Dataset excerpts
========

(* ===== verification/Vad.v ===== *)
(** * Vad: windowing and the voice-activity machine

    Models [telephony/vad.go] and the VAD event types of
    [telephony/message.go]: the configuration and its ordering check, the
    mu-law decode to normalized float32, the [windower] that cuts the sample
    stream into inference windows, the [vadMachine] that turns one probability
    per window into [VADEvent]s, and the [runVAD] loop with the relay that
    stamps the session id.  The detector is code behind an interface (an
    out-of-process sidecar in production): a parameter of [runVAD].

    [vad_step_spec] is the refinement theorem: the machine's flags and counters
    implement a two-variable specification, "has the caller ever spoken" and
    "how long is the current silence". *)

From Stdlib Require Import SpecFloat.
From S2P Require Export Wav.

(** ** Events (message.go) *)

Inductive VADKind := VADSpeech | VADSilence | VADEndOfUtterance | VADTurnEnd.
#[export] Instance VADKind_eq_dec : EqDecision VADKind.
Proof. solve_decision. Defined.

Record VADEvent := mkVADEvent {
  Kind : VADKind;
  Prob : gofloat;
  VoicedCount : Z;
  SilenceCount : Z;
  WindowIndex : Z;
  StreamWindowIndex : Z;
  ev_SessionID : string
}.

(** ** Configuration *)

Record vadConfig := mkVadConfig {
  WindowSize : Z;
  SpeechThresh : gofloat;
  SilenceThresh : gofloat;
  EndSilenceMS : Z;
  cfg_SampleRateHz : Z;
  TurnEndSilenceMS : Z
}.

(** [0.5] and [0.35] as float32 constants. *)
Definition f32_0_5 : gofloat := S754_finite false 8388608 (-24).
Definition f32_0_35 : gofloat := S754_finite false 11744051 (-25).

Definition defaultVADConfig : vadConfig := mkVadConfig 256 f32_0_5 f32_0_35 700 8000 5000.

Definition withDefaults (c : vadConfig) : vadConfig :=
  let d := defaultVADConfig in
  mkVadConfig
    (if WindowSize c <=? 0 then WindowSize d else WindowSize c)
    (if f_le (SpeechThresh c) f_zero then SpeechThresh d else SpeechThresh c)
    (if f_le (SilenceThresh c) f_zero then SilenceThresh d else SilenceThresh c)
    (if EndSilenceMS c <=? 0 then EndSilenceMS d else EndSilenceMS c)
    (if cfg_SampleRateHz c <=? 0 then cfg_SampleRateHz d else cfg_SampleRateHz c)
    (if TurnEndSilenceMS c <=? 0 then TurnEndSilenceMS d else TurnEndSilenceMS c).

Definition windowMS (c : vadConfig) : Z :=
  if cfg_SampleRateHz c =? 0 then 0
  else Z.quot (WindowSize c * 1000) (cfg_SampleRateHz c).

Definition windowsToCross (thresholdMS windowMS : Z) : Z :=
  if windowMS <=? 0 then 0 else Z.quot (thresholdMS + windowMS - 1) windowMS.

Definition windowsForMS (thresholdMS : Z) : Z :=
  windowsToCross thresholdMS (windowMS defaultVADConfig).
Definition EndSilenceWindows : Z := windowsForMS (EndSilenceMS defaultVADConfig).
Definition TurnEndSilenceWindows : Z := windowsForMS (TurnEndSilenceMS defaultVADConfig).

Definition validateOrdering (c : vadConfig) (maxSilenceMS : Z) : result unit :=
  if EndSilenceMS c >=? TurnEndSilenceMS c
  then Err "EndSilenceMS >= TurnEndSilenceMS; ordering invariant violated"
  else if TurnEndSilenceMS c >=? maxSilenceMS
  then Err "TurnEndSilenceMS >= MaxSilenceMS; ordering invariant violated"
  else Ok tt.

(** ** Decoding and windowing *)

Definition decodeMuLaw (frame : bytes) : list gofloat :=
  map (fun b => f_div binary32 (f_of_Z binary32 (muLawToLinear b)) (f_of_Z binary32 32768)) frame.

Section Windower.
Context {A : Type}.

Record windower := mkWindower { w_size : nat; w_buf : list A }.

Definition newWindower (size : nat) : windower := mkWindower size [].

========

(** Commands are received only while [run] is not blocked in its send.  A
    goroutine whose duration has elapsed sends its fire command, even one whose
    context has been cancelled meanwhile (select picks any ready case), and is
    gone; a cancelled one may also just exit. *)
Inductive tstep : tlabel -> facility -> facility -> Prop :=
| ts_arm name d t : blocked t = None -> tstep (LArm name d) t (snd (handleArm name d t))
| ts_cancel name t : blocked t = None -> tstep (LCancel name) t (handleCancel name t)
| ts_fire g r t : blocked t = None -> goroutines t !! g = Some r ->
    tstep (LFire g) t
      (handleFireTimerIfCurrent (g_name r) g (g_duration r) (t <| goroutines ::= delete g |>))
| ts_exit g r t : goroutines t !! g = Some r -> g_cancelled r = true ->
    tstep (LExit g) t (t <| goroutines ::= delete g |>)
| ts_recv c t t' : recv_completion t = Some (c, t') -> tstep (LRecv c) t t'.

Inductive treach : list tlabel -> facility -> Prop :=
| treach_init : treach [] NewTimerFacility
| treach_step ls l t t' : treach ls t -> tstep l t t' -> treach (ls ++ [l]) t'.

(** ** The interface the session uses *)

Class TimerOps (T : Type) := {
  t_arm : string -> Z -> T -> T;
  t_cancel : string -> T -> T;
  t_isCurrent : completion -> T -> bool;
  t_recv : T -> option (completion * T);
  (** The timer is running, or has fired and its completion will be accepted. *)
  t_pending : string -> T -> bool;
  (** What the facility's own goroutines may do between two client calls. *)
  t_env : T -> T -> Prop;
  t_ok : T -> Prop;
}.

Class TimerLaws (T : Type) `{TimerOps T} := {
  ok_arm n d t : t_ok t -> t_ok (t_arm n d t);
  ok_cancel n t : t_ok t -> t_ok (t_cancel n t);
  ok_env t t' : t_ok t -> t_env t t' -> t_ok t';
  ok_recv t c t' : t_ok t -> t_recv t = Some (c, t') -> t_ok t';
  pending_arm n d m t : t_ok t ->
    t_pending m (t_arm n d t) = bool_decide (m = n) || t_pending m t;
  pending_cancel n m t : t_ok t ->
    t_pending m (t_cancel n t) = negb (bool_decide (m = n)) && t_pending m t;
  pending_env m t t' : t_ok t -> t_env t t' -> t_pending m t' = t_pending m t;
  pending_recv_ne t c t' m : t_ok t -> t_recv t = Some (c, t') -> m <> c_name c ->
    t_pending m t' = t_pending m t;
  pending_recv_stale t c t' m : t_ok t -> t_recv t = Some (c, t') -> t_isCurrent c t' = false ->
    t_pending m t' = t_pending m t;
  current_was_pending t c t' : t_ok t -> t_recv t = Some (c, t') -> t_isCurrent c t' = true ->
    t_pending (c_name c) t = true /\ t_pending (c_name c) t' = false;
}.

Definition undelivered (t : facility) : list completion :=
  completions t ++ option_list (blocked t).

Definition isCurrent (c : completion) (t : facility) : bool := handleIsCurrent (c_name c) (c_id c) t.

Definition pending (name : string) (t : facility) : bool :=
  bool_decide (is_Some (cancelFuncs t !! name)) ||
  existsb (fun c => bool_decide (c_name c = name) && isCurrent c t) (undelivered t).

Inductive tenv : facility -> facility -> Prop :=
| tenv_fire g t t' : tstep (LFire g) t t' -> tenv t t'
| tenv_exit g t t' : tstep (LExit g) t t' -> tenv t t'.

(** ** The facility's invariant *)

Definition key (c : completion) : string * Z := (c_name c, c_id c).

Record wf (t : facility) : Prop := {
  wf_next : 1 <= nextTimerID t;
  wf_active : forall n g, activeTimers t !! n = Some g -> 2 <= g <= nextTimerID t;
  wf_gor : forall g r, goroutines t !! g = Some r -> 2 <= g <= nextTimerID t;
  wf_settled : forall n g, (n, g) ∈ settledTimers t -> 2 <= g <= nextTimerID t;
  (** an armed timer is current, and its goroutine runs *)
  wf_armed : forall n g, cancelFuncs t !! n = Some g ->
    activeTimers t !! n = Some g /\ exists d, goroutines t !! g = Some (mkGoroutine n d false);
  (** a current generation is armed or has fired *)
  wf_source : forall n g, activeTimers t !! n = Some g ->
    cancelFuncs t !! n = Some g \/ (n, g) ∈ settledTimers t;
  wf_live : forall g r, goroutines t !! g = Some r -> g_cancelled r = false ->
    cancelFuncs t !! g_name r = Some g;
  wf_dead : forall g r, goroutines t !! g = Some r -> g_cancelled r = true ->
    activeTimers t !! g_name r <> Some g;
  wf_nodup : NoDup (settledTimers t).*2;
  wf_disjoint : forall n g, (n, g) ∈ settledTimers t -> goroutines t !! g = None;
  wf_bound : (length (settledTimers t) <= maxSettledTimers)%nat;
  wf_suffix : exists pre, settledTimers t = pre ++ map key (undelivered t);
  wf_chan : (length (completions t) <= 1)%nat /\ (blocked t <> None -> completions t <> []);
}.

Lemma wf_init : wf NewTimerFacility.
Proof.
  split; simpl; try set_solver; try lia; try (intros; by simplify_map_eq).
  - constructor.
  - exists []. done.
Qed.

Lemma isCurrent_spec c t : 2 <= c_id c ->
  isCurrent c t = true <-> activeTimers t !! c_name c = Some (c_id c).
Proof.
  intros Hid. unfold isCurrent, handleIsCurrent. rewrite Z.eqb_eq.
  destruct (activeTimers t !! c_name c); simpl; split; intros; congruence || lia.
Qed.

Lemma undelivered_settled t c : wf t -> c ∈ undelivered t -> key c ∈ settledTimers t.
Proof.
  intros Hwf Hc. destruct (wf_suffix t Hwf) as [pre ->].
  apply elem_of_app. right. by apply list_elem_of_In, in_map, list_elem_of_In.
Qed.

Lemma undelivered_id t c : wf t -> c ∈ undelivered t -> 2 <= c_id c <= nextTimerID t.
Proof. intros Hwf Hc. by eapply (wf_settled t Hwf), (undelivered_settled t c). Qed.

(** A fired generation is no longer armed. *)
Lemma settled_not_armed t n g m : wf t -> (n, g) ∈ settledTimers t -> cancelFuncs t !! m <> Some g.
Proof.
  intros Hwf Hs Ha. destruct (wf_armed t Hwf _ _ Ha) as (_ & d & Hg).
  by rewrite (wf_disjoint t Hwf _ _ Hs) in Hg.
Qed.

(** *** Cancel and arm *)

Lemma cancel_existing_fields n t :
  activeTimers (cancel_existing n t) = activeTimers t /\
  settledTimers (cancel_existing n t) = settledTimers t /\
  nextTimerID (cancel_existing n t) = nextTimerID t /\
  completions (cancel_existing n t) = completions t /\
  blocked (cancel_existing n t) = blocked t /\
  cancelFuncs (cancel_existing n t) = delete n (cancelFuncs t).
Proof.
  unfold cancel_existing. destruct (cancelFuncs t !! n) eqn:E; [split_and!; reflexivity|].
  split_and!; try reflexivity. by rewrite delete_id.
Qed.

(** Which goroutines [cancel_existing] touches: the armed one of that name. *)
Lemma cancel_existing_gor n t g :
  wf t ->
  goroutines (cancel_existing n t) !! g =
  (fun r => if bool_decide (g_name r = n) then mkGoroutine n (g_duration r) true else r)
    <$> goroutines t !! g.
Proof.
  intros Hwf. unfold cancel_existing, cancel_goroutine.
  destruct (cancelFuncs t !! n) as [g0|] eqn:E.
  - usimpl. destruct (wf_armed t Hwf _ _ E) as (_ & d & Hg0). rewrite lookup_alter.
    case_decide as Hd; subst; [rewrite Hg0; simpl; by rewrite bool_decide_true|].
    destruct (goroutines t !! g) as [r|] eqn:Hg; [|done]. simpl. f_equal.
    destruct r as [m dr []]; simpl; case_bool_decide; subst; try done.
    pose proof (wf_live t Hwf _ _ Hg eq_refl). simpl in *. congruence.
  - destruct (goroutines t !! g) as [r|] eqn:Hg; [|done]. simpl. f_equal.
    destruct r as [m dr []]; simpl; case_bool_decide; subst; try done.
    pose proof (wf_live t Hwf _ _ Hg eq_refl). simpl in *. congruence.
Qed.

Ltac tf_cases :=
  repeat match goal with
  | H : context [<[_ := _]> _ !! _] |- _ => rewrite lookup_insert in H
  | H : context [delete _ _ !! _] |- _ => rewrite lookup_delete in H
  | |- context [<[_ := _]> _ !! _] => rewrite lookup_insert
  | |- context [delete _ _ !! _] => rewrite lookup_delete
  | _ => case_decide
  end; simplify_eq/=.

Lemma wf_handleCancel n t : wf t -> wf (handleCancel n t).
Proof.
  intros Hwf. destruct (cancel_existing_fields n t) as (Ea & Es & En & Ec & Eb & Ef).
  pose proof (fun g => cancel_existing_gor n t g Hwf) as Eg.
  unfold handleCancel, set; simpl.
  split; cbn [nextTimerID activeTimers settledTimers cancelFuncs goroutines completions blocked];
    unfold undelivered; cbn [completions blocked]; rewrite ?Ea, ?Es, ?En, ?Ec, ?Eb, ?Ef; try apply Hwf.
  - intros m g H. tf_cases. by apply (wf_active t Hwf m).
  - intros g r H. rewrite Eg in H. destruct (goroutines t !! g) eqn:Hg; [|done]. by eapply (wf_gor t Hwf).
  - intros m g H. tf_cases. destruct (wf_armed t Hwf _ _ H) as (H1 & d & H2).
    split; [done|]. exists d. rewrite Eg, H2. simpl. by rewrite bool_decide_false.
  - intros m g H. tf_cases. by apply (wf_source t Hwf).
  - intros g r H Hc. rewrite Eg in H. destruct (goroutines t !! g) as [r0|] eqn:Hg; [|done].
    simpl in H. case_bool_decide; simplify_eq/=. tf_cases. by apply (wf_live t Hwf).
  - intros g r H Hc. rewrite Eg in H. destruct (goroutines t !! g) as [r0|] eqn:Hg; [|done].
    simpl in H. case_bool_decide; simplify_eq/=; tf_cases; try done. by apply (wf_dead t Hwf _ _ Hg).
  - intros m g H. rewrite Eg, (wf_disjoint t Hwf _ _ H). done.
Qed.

========

__Problem to solve__. Return word for word the lines above from the line with "Lemma isCurrent_spec c t : 2 <= c_id c ->" to the line with "Lemma undelivered_id t", including both and leaving out all others.

__Worked solution__.
Lemma isCurrent_spec c t : 2 <= c_id c ->
  isCurrent c t = true <-> activeTimers t !! c_name c = Some (c_id c).
Proof.
  intros Hid. unfold isCurrent, handleIsCurrent. rewrite Z.eqb_eq.
  destruct (activeTimers t !! c_name c); simpl; split; intros; congruence || lia.
Qed.

Lemma undelivered_settled t c : wf t -> c ∈ undelivered t -> key c ∈ settledTimers t.
Proof.
  intros Hwf Hc. destruct (wf_suffix t Hwf) as [pre ->].
  apply elem_of_app. right. by apply list_elem_of_In, in_map, list_elem_of_In.
Qed.

Lemma undelivered_id t c : wf t -> c ∈ undelivered t -> 2 <= c_id c <= nextTimerID t.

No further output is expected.